Fellow junior Sheldon Bell is in an interesting position as well. With a 6-foot-4 frame, Bell will no doubt look to become a target in the red zone for jump balls. A season ago he appeared in all 12 games and recorded 14 catches for 93 yards. However, he's got some stiff competition for the third receiver slot from a pair of first year players in the form of Conner Vernon and Tyree Watkins. Both freshman have come to camp ready to play and appear to have made it nearly impossible for the coaching staff to consider red-shirting them in 2009.

"Those two guys have caught everyone's eye - both coaches and players," said Kelly. "They have come in and worked hard, and they are both really talented. If they stay healthy and keep this up, they will play a lot this year. It'll be hard for them not to."

In addition to the freshmen, Duke has another slot option in the form of second year player Donovan Varner. Like Williams, Varner had a strong first season in Durham before being slowed by injuries. The bug appeared to bite him again during preseason camp at times, but if he's healthy, Varner provides Cutcliffe's offensive scheme another player with an explosive first step and breakaway capability.

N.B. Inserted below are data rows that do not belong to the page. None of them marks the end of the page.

(* ===== verification/Domain.v ===== *)
(** The data of [internal/domain/models.go].  A [time.Time] is the number of
    nanoseconds since Go's zero time, so [IsZero] is [t =? 0]; a
    [time.Duration] is a number of nanoseconds. *)
From S2P Require Import Prelude.

Definition Time : Type := Z.
Definition Duration : Type := Z.
Definition is_zero_time (t : Time) : bool := t =? 0.

Definition nanosecond : Duration := 1.
Definition millisecond : Duration := 1000000.
Definition second : Duration := 1000 * millisecond.
Definition minute : Duration := 60 * second.
Definition hour : Duration := 60 * minute.

(** [type UserStatus string]: any string, with three named values. *)
Definition UserStatus : Type := string.
Definition UserActive : UserStatus := "active".
Definition UserDisabled : UserStatus := "disabled".
Definition UserRevoked : UserStatus := "revoked".

Record VPNUser := mkVPNUser {
  User_ID : Z;
  User_Username : string;
  User_Credential : string;
  User_Status : UserStatus;
  User_CreatedAt : Time;
  User_UpdatedAt : Time
}.
#[export] Instance VPNUser_eq_dec : EqDecision VPNUser.
Proof. solve_decision. Defined.

Definition user_set_ID (i : Z) (u : VPNUser) : VPNUser :=
  mkVPNUser i (User_Username u) (User_Credential u) (User_Status u) (User_CreatedAt u) (User_UpdatedAt u).
Definition user_set_Credential (c : string) (u : VPNUser) : VPNUser :=
  mkVPNUser (User_ID u) (User_Username u) c (User_Status u) (User_CreatedAt u) (User_UpdatedAt u).
Definition user_set_Status (st : UserStatus) (u : VPNUser) : VPNUser :=
  mkVPNUser (User_ID u) (User_Username u) (User_Credential u) st (User_CreatedAt u) (User_UpdatedAt u).

Record Rule := mkRule {
  Rule_Name : string;
  Rule_Action : string;
  Rule_Network : string
}.
#[export] Instance Rule_eq_dec : EqDecision Rule.
Proof. solve_decision. Defined.

Record Snapshot := mkSnapshot {
  Snap_Revision : string;
  Snap_Hostname : string;
  Snap_ListenAddress : string;
  Snap_Users : list VPNUser;
  Snap_Rules : list Rule;
  Snap_TLSCertificatePath : string;
  Snap_TLSPrivateKeyPath : string
}.
#[export] Instance Snapshot_eq_dec : EqDecision Snapshot.
Proof. solve_decision. Defined.

Definition snap_set_tls (cert key : string) (s : Snapshot) : Snapshot :=
  mkSnapshot (Snap_Revision s) (Snap_Hostname s) (Snap_ListenAddress s) (Snap_Users s)
    (Snap_Rules s) cert key.

Record ApplyEvent := mkApplyEvent {
  Event_ID : Z;
  Event_Revision : string;
  Event_Kind : string;
  Event_Action : string;
  Event_Result : string;
  Event_Error : string;
  Event_At : Time
}.
#[export] Instance ApplyEvent_eq_dec : EqDecision ApplyEvent.
Proof. solve_decision. Defined.

(** The composite literal of an event to record: the store fills in the id
    and the time. *)
Definition apply_event (revision kind action res error : string) : ApplyEvent :=
  mkApplyEvent 0 revision kind action res error 0.

Record EndpointStatus := mkEndpointStatus {
  Status_State : string;
  Status_Revision : string;
  Status_Version : string;
  Status_PID : Z;
  Status_StartedAt : Time;
  Status_LastError : string
}.
#[export] Instance EndpointStatus_eq_dec : EqDecision EndpointStatus.
Proof. solve_decision. Defined.

(** Two [float64] values. *)
Record EndpointMetrics := mkEndpointMetrics { ActiveConnections : spec_float; TotalConnections : spec_float }.

Record ClientConfig := mkClientConfig {
  Client_DeepLink : string;
  Client_TOML : string;
  Client_CLI : string
}.
#[export] Instance ClientConfig_eq_dec : EqDecision ClientConfig.
Proof. solve_decision. Defined.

At the tight end position, the coaching staff welcomes back fourth year junior Brandon King who will see time at both end and H-back - and even fullback on short-yardage situations. At 6-foot-2 and 245 pounds, King has a surprising set of hands and has proven the ability to catch the ball out of the backfield and as a true fullback. Last season, Duke's offense took a major hit when King was lost for the season before the year even kicked off with an injury. As a sophomore in 2007, King's major contribution to the passing game was made in redzone situations. Despite hauling in just 10 catches for the season, four of them were for touchdowns.

Fellow fourth year junior Brett Huffman appears to have a chance to solidify himself in the rotation at the tight end spot as well. Last season's 14 catch for 171 yards and one score performance made him the favorite entering Spring ball and then preseason, and not much appears to have changed. At 6-foot-4 and nearly 245 pounds, Huffman can help in the passing game by either providing a big target over the middle or engaging a linebacker on a blitz package. He's been tabbed as a preseason third team All-ACC pick by the media.

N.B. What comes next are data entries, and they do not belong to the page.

Definition restore_revision (invalid : string) (revision : string) : M fs (option gerror) :=
  if bool_decide (revision = "") then
    err? remove_if_present ["current"] in
    err? remove_if_present ["previous"] in
    syncDir []
  else if negb (bool_decide (base_name revision = revision))
          || bool_decide (revision = ".") || bool_decide (revision = "..")
  then ret (Some (Errorf invalid))
  else
    err? os_stat (rel_path (join_path ["revisions"; revision])) in
    err? atomicSymlink ["current"] (join_path ["revisions"; revision]) in
    syncDir [].

(** ** The layout invariant *)

Definition stage_name (n : string) : Prop := has_prefix n ".stage-" = true.
Definition target_of (id : string) : string := "revisions/" +:+ id.
(** The revision a link selects. *)
Definition link_at (t : node) (name : string) : option string :=
  match tree_get [name] t with Some (Link l) => Some l | _ => None end.

Lemma take_bytes_chars n s : chars (take_bytes n s) = take n (chars s).
Proof. revert s; induction n as [|n IH]; intros [|c s]; [done..|]. simpl. f_equal. apply IH. Qed.

(** Sixteen lower-case hexadecimal digits. *)
Definition revision_name (id : string) : Prop :=
  String.length id = 16%nat ∧ Forall is_hex_digit (chars id).

Section Digest.
Context {SHA : Sha256}.
Lemma digest_name s : revision_name (take_bytes 16 (sha256_hex s)).
Proof.
  destruct (sha256_hex_shape s) as [Hl Hf].
  split.
  - rewrite <-chars_length, take_bytes_chars, length_take, chars_length, Hl. done.
  - rewrite take_bytes_chars. by apply Forall_take.
Qed.
End Digest.

Lemma revision_name_plain id : revision_name id → plain id.
Proof.
  intros [Hl Hf]. split; [|repeat split; by intros ->].
  intros Hin. rewrite Forall_forall in Hf. destruct (Hf _ Hin) as [Hd|Hd]; [done|].
  change (code slash) with 47 in Hd. lia.
Qed.
Lemma revision_name_not_stage id : revision_name id → ¬ stage_name id.
Proof.
  intros [Hl Hf] Hs. unfold stage_name in Hs. destruct id as [|c id]; [done|].
  simpl in Hs. apply andb_true_iff in Hs as [<-%bool_decide_eq_true _].
  apply Forall_cons in Hf as [[Hd|Hd] _]; [done|]. change (code ".") with 46 in Hd. lia.
Qed.
Lemma target_of_eq id : revision_name id → join_path ["revisions"; id] = target_of id.
Proof. intros Hid. apply join_path_two; [by apply (bool_decide_unpack _)|by apply revision_name_plain]. Qed.
Lemma target_of_inj a b : target_of a = target_of b → a = b.
Proof. by intros ?%(inj (String.app _)). Qed.
Lemma rel_path_target id : revision_name id → rel_path (target_of id) = ["revisions"; id].
Proof.
  intros Hid%revision_name_plain. unfold rel_path, target_of.
  change ("revisions/" +:+ id) with ("revisions" +:+ "/" +:+ id).
  assert (plain "revisions") by by apply (bool_decide_unpack _).
  by rewrite split_two, clean_elems_two.
Qed.

(** ** The links *)

Lemma syncDir_keeps p : keeps_tree (syncDir p).
Proof. unfold syncDir. eauto 10 with fsdb. Qed.
#[export] Hint Resolve syncDir_keeps : fsdb.

Lemma atomicSymlink_spec name target w e w' :
  is_dir (Some (fs_tree w)) = true → atomicSymlink [name] target w = (e, w') →
  ∃ s, let tmp := name +:+ ".tmp-" +:+ s in
    is_dir (Some (fs_tree w')) = true ∧
    (∀ c q, c ≠ name → c ≠ tmp → tree_get (c :: q) (fs_tree w') = tree_get (c :: q) (fs_tree w)) ∧
    (e = None → tree_get [name] (fs_tree w') = Some (Link target)) ∧
    (e ≠ None → tree_get [name] (fs_tree w') = tree_get [name] (fs_tree w)).
Proof.
  intros Hd H. unfold atomicSymlink in H. run_bind H. injection E as <- <-.
  exists (pretty (fs_clock w)). change (parent [name]) with (@nil string) in H.
  change (default "" (last [name])) with name in H. cbn [app] in H. set (tmp := name +:+ _) in *. cbv zeta.
  assert (Hne : tmp ≠ name).
  { intros E%(f_equal String.length). unfold tmp in E. rewrite !string_length_app in E. simpl in E. lia. }
  run_bind H. apply os_symlink_inv in E as [[Ha Ht]|(-> & Hn & _ & Ht)]; cbn [fs_tree] in *.
  { destruct a; [|done]. run_ret H. by rewrite Ht. }
  assert (Hl : tree_get [tmp] (fs_tree w1) = Some (Link target)) by (rewrite Ht; by apply root_put_eq).
  assert (Hd1 : is_dir (Some (fs_tree w1)) = true) by by rewrite Ht, tree_put_is_dir_root.
  assert (Hother : ∀ c q, c ≠ tmp → tree_get (c :: q) (fs_tree w1) = tree_get (c :: q) (fs_tree w)).
  { intros c q Hc. rewrite Ht. by apply root_put_ne. }
  run_bind H. apply os_rename_inv in E as [[Ha Ht2]|(-> & n & Hn2 & _ & _ & Ht2)].
  - destruct a; [|done]. run_bind H. run_ret H.
    assert (Hw : fs_tree w' = fs_tree w1 ∨ fs_tree w' = tree_put [tmp] None (fs_tree w1)).
    { apply os_remove_inv in E. rewrite Ht2 in E. naive_solver. }
    destruct Hw as [->| ->]; rewrite ?tree_put_is_dir_root; repeat split; try done; intros;
      rewrite ?root_put_ne by done; by apply Hother.
  - run_ret H. rewrite Hl in Hn2. injection Hn2 as <-. rewrite Ht2, !tree_put_is_dir_root.
    repeat split; [done|..].
    + intros c q Hc1 Hc2. rewrite !root_put_ne by done. by apply Hother.
    + intros _. apply root_put_eq. by rewrite tree_put_is_dir_root.
    + done.
Qed.
Lemma writeSynced_below sp name data mode : writes_below sp (writeSynced (sp ++ [name]) data mode).
Proof.
  unfold writeSynced. apply writes_below_try_err; [auto with fsdb|].
  apply writes_below_bind; [|intros; apply writes_below_bind; auto with fsdb].
  apply writes_below_bind; [auto with fsdb|]. intros [e|]; auto with fsdb.
Qed.

Lemma writeSynced_done sp name data mode m es w w' :
  tree_get sp (fs_tree w) = Some (Dir m es) → writeSynced (sp ++ [name]) data mode w = (None, w') →
  es !! name = None ∧ tree_get sp (fs_tree w') = Some (Dir m (<[name := File data mode]> es)).
Proof.
  intros Hd H. unfold writeSynced in H. run_bind H. destruct a; [run_absurd H|].
  apply os_create_excl_inv in E as [Hn Ht].
  rewrite tree_get_app, Hd in Hn. simpl in Hn. destruct (es !! name) eqn:Hes; [done|].
  assert (Hd1 := tree_get_put_child _ name (Some (File "" mode)) _ _ _ Hd). rewrite <-Ht in Hd1.
  run_bind H. destruct a; [run_bind H; run_absurd H|].
  run_bind E. destruct a; [run_absurd E|].
  apply (file_write_inv _ _ "" mode) in E0; cycle 1.
  { rewrite tree_get_app, Hd1. simpl. by rewrite lookup_partial_alter_eq. }
  apply file_sync_keeps in E. run_bind H. apply file_close_keeps in E1. run_ret H.
  rewrite E1, E, E0. split; [done|].
  rewrite (tree_get_put_child _ _ _ _ _ _ Hd1). do 2 f_equal.
  apply map_eq. intros k. rewrite lookup_partial_alter, lookup_insert.
  case_decide; [done|]. by rewrite lookup_partial_alter_ne.
Qed.

(** What a store promises of its revisions: which trees are complete under
    which name.  A name has the shape of a digest, so it is neither a stage nor
    a path, and a complete revision is not empty. *)
Class Layout := {
  complete : string → node → Prop;
  complete_name : ∀ id n, complete id n → revision_name id;
  complete_entries : ∀ id m, complete id (Dir m ∅) → False
}.

Section Layout.
Context {L : Layout}.

(** The revision [id] is there and complete. *)
Definition published (t : node) (id : string) : Prop :=
  ∃ n, complete id n ∧ tree_get ["revisions"; id] t = Some n.
(** A link that is absent or points to a complete revision. *)
Definition link_ok (t : node) (name : string) : Prop :=
  ∀ n, tree_get [name] t = Some n → ∃ id, n = Link (target_of id) ∧ published t id.
Record store_ok (t : node) : Prop := {
  so_root : is_dir (Some t) = true;
  so_revisions : is_dir (tree_get ["revisions"] t) = true;
  so_published : ∀ id n, tree_get ["revisions"; id] t = Some n → ¬ stage_name id → published t id;
  so_current : link_ok t "current";
  so_previous : link_ok t "previous"
}.
(** The two link names. *)
Definition link_pair (name other : string) : Prop :=
  (name = "current" ∧ other = "previous") ∨ (name = "previous" ∧ other = "current").

(** What one link switch does to the store. *)
Record switched (name other target : string) (e : option gerror) (t t' : node) : Prop := {
  sw_ok : store_ok t';
  sw_revisions : ∀ q, tree_get ("revisions" :: q) t' = tree_get ("revisions" :: q) t;
  sw_other : tree_get [other] t' = tree_get [other] t;
  sw_done : e = None → tree_get [name] t' = Some (Link target);
  sw_failed : e ≠ None → tree_get [name] t' = tree_get [name] t
}.

Lemma published_same t t' id :
  tree_get ["revisions"; id] t' = tree_get ["revisions"; id] t → published t id → published t' id.
Proof. intros E (n & ? & ?). exists n. by rewrite E. Qed.
Lemma link_ok_same t t' name :
  (∀ q, tree_get ("revisions" :: q) t' = tree_get ("revisions" :: q) t) →
  tree_get [name] t' = tree_get [name] t → link_ok t name → link_ok t' name.
Proof.
  intros Hr Hn Hl n. rewrite Hn. intros (id & -> & Hp)%Hl.
  exists id. split; [done|]. eapply published_same; [apply Hr|done].
Qed.

Lemma atomicSymlink_store name other id w e w' :
  link_pair name other → store_ok (fs_tree w) → published (fs_tree w) id →
  atomicSymlink [name] (target_of id) w = (e, w') →
  switched name other (target_of id) e (fs_tree w) (fs_tree w').
Proof.
  intros Hnm [Hd Hr Hp Hc Hv] Hid H.
  destruct (atomicSymlink_spec _ _ _ _ _ Hd H) as (s & Hd' & Hoth & Hok & Hfail). cbv zeta in *.
  assert (Hne : "revisions" ≠ name ∧ "revisions" ≠ name +:+ ".tmp-" +:+ s
          ∧ other ≠ name ∧ other ≠ name +:+ ".tmp-" +:+ s).
  { by destruct Hnm as [[-> ->]|[-> ->]]. }
  destruct Hne as (N1 & N2 & N3 & N4).
  assert (Hrev : ∀ q, tree_get ("revisions" :: q) (fs_tree w') = tree_get ("revisions" :: q) (fs_tree w)).
  { intros q. by apply Hoth. }
  assert (Hother : tree_get [other] (fs_tree w') = tree_get [other] (fs_tree w)) by by apply Hoth.
  assert (Hname : link_ok (fs_tree w') name).
  { destruct e as [err|].
    - eapply link_ok_same; [done|by apply Hfail|]. by destruct Hnm as [[-> ->]|[-> ->]].
    - intros n. rewrite Hok by done. intros [= <-]. exists id. split; [done|].
      eapply published_same; [apply Hrev|done]. }
  assert (Hlo : link_ok (fs_tree w') other).
  { eapply link_ok_same; [done..|]. by destruct Hnm as [[-> ->]|[-> ->]]. }
  split; try done. split; [done|by rewrite Hrev| |by destruct Hnm as [[-> ->]|[-> ->]]..].
  intros x n. rewrite Hrev. intros. eapply published_same; [apply Hrev|]. eauto.
Qed.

Another junior, Danny Parker, enters his third year in Durham as one of the group's best pass catching option along with 6-foot-5, 230 pound redshirt freshman Kenny Anunike. Both players are expected to see action throughout the season as Cutcliffe puts together different passing attacks.

With so many versatile options at the tight end and receiver positions, it's no wonder that both Lewis and Cutcliffe were excited at the ACC's annual media day. Another group that will no doubt appreciate the makeup of the roster is the running backs, who will have some pressure taken off as they look to build on their 2008 performance. As Kelly noted in his interview, the receivers are well versed on their responsibilities in not only catching the ball and making plays, but also meeting their less glamorous responsibilities.

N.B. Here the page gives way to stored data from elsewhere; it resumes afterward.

Lemma UpsertUser_keeps u : preserves inv_kept (Store_UpsertUser u).
Proof.
  unfold Store_UpsertUser. walk; [by apply db_now_keeps|]. apply exec_keeps. intros t Ht.
  rewrite status_ok_valid in H. apply negb_false_iff in H.
  destruct (List.find _ _) as [[id old]|] eqn:Ef.
  - apply List.find_some in Ef as [Hin He]. simpl in He. apply bool_decide_eq_true in He.
    apply list_elem_of_In, elem_of_map_to_list in Hin. destruct (ok_users _ Ht _ _ Hin) as (_ & _ & Hseq).
    apply put_user_ok; simpl; try done; try lia. intros i x Hi E. eapply ok_names; [done..|]. congruence.
  - apply new_user_ok; [done..|]. intros i x Hi E.
    assert (Hx : bool_decide (User_Username x = User_Username u) = false).
    { apply (List.find_none _ _ Ef (i, x)). by apply list_elem_of_In, elem_of_map_to_list. }
    by apply bool_decide_eq_false in Hx.
Qed.
Lemma InsertUser_keeps u : preserves inv_kept (Store_InsertUser u).
Proof.
  unfold Store_InsertUser. walk; [by apply db_now_keeps|]. apply stmt_keeps. intros t Ht.
  apply negb_false_iff, bool_decide_eq_true in H.
  destruct (name_taken _ _ _) eqn:En; [done|]. apply new_user_ok; [done|by rewrite H|].
  intros i x Hi E. assert (i = t_users_seq t + 1) by by eapply name_taken_false.
  destruct (ok_users _ Ht _ _ Hi) as (_ & _ & ?). lia.
Qed.
Lemma UpdateUser_keeps u : preserves inv_kept (Store_UpdateUser u).
Proof.
  unfold Store_UpdateUser. walk; [by apply db_now_keeps|]. apply exec_keeps. intros t Ht.
  rewrite status_ok_valid in H. apply negb_false_iff in H.
  destruct (t_users t !! User_ID u) as [old|] eqn:Ho; [|done].
  destruct (name_taken _ _ _) eqn:En; [done|]. destruct (ok_users _ Ht _ _ Ho) as (_ & _ & ?).
  apply put_user_ok; simpl; try done. intros i x Hi E. by eapply name_taken_false.
Qed.
Lemma DeleteUser_keeps id : preserves inv_kept (Store_DeleteUser id).
Proof.
  apply exec_keeps. intros t Ht. apply put_users_ok; [done|done|..].
  - intros i u [_ Hi]%lookup_delete_Some. by eapply ok_users.
  - intros i j u v [_ Hi]%lookup_delete_Some [_ Hj]%lookup_delete_Some. by eapply ok_names.
Qed.
Lemma RecordEvent_keeps e : preserves inv_kept (Store_RecordEvent e).
Proof.
  unfold Store_RecordEvent. walk; [by apply db_now_keeps|]. apply exec_keeps. intros t Ht.
  destruct (event_ok e) eqn:He; [|done]. apply record_event_ok; [done|done| |done].
  destruct (2048 <? len (Event_Error e)) eqn:El; [|lia].
  assert (H : ∀ k t, (String.length (take_bytes k t) <= k)%nat).
  { intros k. induction k as [|k IH]; intros [|c t']; simpl; try lia. specialize (IH t'). lia. }
  specialize (H 2048%nat (Event_Error e)). unfold len. lia.
Qed.
Lemma UpsertRule_keeps r : preserves inv_kept (Store_UpsertRule r).
Proof.
  unfold Store_UpsertRule. walk; [by apply db_now_keeps|]. apply exec_keeps. intros t Ht.
  destruct (_ || _) eqn:Ea; [|done]. apply orb_true_iff in Ea. rewrite !bool_decide_eq_true in Ea.
  destruct Ht. split; try done. intros n x Hx. simpl in Hx.
  apply lookup_insert_Some in Hx as [[<- <-]|[_ Hx]]; [done|]. by apply ok_rules0.
Qed.
Lemma CreateFirstAdmin_keeps u h : preserves inv_kept (Store_CreateFirstAdmin u h).
Proof.
  apply transaction_keeps. walk; [apply query_keeps|by apply db_now_keeps|].
  apply exec_keeps. intros t Ht. destruct (t_admin t) eqn:Ea; [done|]. apply put_admin_ok; [done|].
  intros h' s Hs. destruct (ok_sessions _ Ht _ _ Hs) as [_ Hx]. rewrite Ea in Hx. by destruct Hx.
Qed.
Lemma CreateSession_keeps h a x : preserves inv_kept (Store_CreateSession h a x).
Proof.
  unfold Store_CreateSession. walk; [by apply db_now_keeps|]. apply exec_keeps. intros t Ht.
  destruct (_ || _) eqn:Ea; [done|]. apply orb_false_iff in Ea as [_ Ea]. apply bool_decide_eq_false in Ea.
  apply put_admin_ok; [done|]. intros h' s Hs. unfold admin_by_id in Ea.
  destruct (a =? 1) eqn:E1; [|done]. destruct (t_admin t) eqn:Eadm; [|done].
  apply lookup_insert_Some in Hs as [[<- <-]|[_ Hs]]; [simpl; split; [lia|done]|].
  split; [by apply (ok_sessions _ Ht h' s)|done].
Qed.
Lemma UpdateAdminPassword_keeps a h : preserves inv_kept (Store_UpdateAdminPassword a h).
Proof.
  apply transaction_keeps. walk; [by apply db_now_keeps|..]; apply exec_keeps; intros t Ht; simpl.
  - case_match; [|done]. apply put_admin_ok; [done|]. intros h' s Hs.
    destruct (ok_sessions _ Ht _ _ Hs) as [? Hx]. split; [done|]. by apply fmap_is_Some.
  - by apply put_admin_fewer.
Qed.
Lemma DeleteAdmin_keeps a : preserves inv_kept (Store_DeleteAdmin a).
Proof.
  apply exec_keeps. intros t Ht. simpl. case_match; [|done]. apply put_admin_ok; [done|].
  intros h s Hs. apply map_lookup_filter_Some in Hs as [Hs Hne]. by destruct (ok_sessions _ Ht _ _ Hs).
Qed.
Lemma SessionAdmin_keeps h now : preserves inv_kept (Store_SessionAdmin h now).
Proof.
  unfold Store_SessionAdmin. walk; [|apply query_keeps]. apply exec_keeps. intros t Ht. by apply put_admin_fewer.
Qed.
Lemma DeleteSession_keeps h : preserves inv_kept (Store_DeleteSession h).
Proof.
  apply exec_keeps. intros t Ht. apply put_admin_ok; [done|].
  intros h' s [_ Hs]%lookup_delete_Some. by eapply ok_sessions.
Qed.

Lemma store_op_keeps op : preserves inv_kept (run_store_op op).
Proof.
  destruct op; simpl; unfold void; apply (preserves_bind inv_kept); intros;
    try apply (preserves_ret inv_kept);
    auto using UpsertUser_keeps, InsertUser_keeps, UpdateUser_keeps, DeleteUser_keeps, RecordEvent_keeps,
      UpsertRule_keeps, CreateFirstAdmin_keeps, CreateSession_keeps, UpdateAdminPassword_keeps,
      DeleteAdmin_keeps, SessionAdmin_keeps, DeleteSession_keeps;
    apply (preserves_bind inv_kept); try apply db_now_keeps; intros now; apply exec_keeps; intros t Ht; simpl; auto.
  - destruct (t_settings t); [done|]. destruct Ht. by split.
  - destruct (meta_ok m) eqn:Hm; [by apply SaveTLS_ok|done].
Qed.
Lemma void_keeps {A} R (m : M store A) : preserves R (void m) → preserves R m.
Proof. intros Hm w r w' H. eapply (Hm w tt). unfold void, bind. by rewrite H. Qed.

(** C7. Every statement keeps the tables well formed, whatever fails: user names
    are unique, rows have their own ids and a known status, event ids grow,
    events and rules have the allowed values, every session belongs to the one
    administrator who exists, and the certificate row satisfies its checks. *)
Theorem store_invariant op w r w' :
  tables_ok (db_tables w) → run_store_op op w = (r, w') → tables_ok (db_tables w').
Proof. intros Ht H. by eapply (store_op_keeps op). Qed.
End Invariant.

"We are drilled on the blocking and finishing out the plays. As receivers we can really make or break a big play for our running backs. If they bust through the line, there's really only one guy who can get to them and that's the safety. Our coaches are always on us to get to the safety. If we can do that, then we can help our running game really flourish. If we take a play off, though, it makes it hard for our backs to break any game changing plays."